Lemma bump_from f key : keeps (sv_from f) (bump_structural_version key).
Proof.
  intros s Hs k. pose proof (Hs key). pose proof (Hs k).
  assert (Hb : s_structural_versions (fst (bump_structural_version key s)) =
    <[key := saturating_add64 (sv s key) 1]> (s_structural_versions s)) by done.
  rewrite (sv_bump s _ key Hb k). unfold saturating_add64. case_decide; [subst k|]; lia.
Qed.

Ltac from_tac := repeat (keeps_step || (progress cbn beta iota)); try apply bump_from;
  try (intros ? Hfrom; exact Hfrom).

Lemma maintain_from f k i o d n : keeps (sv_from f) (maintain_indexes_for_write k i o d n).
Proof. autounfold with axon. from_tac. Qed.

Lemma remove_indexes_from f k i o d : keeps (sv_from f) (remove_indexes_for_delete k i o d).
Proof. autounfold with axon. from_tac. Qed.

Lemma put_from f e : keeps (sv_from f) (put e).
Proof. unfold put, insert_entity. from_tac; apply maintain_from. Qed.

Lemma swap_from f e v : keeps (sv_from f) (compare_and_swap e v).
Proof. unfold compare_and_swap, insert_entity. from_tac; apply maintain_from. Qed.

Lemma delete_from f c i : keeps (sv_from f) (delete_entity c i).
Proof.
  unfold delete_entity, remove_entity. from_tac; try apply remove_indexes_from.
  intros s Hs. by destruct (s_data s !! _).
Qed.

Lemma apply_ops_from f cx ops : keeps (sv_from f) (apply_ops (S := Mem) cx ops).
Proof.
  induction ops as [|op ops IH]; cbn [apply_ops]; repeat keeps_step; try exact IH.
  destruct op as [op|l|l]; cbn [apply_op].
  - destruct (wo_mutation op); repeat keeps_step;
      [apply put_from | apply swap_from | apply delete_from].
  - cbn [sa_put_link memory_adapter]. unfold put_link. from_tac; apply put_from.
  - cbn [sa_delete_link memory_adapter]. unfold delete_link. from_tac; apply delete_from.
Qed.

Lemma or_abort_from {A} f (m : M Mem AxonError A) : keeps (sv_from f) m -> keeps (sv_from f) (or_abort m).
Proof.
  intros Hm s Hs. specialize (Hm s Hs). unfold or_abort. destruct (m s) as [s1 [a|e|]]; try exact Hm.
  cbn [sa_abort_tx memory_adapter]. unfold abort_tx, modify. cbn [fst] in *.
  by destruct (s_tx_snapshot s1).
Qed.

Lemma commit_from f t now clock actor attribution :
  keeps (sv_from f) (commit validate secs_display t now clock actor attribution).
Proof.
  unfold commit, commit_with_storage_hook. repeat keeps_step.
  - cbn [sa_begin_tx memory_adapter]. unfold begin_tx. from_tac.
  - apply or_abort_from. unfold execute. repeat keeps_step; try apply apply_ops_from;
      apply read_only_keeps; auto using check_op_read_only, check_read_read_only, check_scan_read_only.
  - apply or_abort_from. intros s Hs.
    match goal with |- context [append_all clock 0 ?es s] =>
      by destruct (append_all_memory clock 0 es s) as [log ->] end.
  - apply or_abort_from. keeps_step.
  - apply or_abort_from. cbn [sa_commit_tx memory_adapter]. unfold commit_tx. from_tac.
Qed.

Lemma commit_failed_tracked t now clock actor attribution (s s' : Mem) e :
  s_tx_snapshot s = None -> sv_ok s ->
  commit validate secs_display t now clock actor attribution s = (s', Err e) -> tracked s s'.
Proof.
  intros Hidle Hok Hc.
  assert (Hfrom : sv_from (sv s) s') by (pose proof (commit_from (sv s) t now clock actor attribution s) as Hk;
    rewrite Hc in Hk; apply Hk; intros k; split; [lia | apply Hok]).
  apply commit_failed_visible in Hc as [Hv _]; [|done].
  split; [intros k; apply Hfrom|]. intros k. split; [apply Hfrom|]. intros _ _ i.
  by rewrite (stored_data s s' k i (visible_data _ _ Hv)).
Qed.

○ ○ ○ ○ ○

== To do ==
Search the entries for the word "repeat" and pick out every line that holds it.

== Reply ==
Ltac from_tac := repeat (keeps_step || (progress cbn beta iota)); try apply bump_from;
  induction ops as [|op ops IH]; cbn [apply_ops]; repeat keeps_step; try exact IH.
  - destruct (wo_mutation op); repeat keeps_step;
  unfold commit, commit_with_storage_hook. repeat keeps_step.
  - apply or_abort_from. unfold execute. repeat keeps_step; try apply apply_ops_from;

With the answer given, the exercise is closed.